### Dataset excerpts
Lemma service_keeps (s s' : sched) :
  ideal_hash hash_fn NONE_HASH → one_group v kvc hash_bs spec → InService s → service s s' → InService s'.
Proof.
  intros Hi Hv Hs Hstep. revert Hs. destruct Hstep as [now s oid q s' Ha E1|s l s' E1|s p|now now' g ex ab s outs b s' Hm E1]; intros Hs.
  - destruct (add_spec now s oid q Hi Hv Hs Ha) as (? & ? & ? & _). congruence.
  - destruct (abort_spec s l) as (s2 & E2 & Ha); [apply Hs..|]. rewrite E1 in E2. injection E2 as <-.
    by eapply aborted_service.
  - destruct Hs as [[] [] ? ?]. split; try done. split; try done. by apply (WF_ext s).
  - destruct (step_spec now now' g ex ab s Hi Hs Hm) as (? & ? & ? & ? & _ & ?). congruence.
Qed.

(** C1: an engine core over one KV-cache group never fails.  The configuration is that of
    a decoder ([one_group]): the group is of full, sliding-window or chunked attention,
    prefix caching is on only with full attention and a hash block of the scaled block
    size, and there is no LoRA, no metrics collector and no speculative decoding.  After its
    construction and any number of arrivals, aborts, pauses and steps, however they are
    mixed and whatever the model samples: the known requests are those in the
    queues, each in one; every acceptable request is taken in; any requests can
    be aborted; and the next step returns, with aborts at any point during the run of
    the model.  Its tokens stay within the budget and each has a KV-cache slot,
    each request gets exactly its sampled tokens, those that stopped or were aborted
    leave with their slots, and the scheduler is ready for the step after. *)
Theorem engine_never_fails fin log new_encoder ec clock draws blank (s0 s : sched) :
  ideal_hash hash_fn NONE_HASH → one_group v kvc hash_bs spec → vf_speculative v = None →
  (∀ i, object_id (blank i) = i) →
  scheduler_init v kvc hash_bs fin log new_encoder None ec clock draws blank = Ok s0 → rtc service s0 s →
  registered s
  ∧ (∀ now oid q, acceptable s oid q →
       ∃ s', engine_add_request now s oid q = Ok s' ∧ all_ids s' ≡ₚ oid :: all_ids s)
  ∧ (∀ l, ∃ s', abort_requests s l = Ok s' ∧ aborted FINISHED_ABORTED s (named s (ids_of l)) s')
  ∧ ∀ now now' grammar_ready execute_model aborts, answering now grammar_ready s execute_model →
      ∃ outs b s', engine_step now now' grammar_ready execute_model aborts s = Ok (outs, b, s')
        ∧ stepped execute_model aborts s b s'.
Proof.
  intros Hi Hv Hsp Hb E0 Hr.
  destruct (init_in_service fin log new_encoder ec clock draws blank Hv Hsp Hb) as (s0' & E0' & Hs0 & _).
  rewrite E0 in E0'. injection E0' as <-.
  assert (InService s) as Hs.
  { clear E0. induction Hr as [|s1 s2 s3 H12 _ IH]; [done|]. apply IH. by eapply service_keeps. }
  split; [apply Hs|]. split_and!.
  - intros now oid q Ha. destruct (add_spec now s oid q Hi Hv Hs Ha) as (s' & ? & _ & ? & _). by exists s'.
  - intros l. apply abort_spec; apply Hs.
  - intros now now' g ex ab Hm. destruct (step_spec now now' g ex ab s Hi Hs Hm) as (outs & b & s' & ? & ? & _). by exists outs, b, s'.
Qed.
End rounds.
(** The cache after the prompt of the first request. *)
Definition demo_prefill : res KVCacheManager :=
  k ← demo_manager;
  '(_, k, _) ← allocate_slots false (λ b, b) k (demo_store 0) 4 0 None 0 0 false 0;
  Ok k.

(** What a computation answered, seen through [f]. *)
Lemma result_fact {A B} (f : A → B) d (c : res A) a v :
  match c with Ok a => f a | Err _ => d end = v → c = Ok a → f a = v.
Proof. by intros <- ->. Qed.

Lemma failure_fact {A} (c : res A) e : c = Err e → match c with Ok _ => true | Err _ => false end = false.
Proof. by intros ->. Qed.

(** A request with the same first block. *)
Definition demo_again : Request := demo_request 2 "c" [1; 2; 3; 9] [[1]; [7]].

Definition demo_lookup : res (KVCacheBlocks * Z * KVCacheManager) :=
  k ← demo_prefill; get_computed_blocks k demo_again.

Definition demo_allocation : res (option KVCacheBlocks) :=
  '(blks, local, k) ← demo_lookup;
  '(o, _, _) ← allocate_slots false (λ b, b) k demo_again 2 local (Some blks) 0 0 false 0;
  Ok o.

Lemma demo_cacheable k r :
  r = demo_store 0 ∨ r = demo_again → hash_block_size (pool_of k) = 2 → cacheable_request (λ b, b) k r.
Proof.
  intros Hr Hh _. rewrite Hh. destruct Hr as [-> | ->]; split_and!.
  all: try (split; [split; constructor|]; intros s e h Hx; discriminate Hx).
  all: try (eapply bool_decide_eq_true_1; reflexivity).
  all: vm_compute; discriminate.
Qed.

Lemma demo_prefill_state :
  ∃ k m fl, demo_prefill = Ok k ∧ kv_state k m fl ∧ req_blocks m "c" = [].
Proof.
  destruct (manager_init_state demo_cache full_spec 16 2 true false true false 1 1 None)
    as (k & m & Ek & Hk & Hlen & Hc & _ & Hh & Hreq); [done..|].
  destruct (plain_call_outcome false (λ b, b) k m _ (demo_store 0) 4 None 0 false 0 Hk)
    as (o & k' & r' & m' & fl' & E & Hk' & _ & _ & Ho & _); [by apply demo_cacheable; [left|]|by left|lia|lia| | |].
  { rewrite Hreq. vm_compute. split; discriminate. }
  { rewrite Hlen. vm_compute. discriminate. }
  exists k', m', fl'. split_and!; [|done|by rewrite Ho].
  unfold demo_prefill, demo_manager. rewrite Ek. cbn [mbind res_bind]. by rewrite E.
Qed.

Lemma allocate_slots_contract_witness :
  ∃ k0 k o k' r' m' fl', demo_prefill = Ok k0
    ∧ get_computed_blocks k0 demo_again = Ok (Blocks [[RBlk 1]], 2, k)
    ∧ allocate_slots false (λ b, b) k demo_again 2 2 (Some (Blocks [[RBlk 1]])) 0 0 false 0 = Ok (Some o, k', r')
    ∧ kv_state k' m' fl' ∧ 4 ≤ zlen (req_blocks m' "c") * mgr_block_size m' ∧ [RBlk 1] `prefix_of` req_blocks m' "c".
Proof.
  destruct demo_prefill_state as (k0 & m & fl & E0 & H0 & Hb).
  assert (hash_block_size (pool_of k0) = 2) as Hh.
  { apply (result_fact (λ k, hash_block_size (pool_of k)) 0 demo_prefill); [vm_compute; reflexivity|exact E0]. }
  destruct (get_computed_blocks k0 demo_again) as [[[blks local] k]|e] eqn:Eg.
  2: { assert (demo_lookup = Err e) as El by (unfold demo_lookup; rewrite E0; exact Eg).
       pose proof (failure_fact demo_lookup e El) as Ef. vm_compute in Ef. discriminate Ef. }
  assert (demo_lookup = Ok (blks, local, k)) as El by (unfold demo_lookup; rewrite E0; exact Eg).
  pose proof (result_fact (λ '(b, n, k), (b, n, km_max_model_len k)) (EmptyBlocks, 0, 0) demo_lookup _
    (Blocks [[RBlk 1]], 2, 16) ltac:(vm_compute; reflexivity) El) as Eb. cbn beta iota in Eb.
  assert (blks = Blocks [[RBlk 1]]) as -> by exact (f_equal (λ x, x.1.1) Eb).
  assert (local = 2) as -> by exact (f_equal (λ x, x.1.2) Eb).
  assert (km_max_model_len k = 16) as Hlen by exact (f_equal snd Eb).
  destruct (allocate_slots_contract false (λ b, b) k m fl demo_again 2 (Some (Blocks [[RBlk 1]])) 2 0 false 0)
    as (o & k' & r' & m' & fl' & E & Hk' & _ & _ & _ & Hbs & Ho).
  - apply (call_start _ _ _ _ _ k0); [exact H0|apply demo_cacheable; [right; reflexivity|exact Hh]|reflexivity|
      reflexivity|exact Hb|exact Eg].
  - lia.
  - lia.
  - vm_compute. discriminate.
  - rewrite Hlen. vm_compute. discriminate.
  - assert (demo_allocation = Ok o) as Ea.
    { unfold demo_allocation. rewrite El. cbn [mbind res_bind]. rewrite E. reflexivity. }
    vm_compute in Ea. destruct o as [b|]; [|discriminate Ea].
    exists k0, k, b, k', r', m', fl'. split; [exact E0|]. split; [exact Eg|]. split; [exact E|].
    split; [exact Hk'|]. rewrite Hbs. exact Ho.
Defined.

### Exercise prompt
Everything from the first line of the listing above through the line holding "- destruct (add_spec" must be retyped exactly; nothing else belongs in the reply.

### Result
Lemma service_keeps (s s' : sched) :
  ideal_hash hash_fn NONE_HASH → one_group v kvc hash_bs spec → InService s → service s s' → InService s'.
Proof.
  intros Hi Hv Hs Hstep. revert Hs. destruct Hstep as [now s oid q s' Ha E1|s l s' E1|s p|now now' g ex ab s outs b s' Hm E1]; intros Hs.
  - destruct (add_spec now s oid q Hi Hv Hs Ha) as (? & ? & ? & _). congruence.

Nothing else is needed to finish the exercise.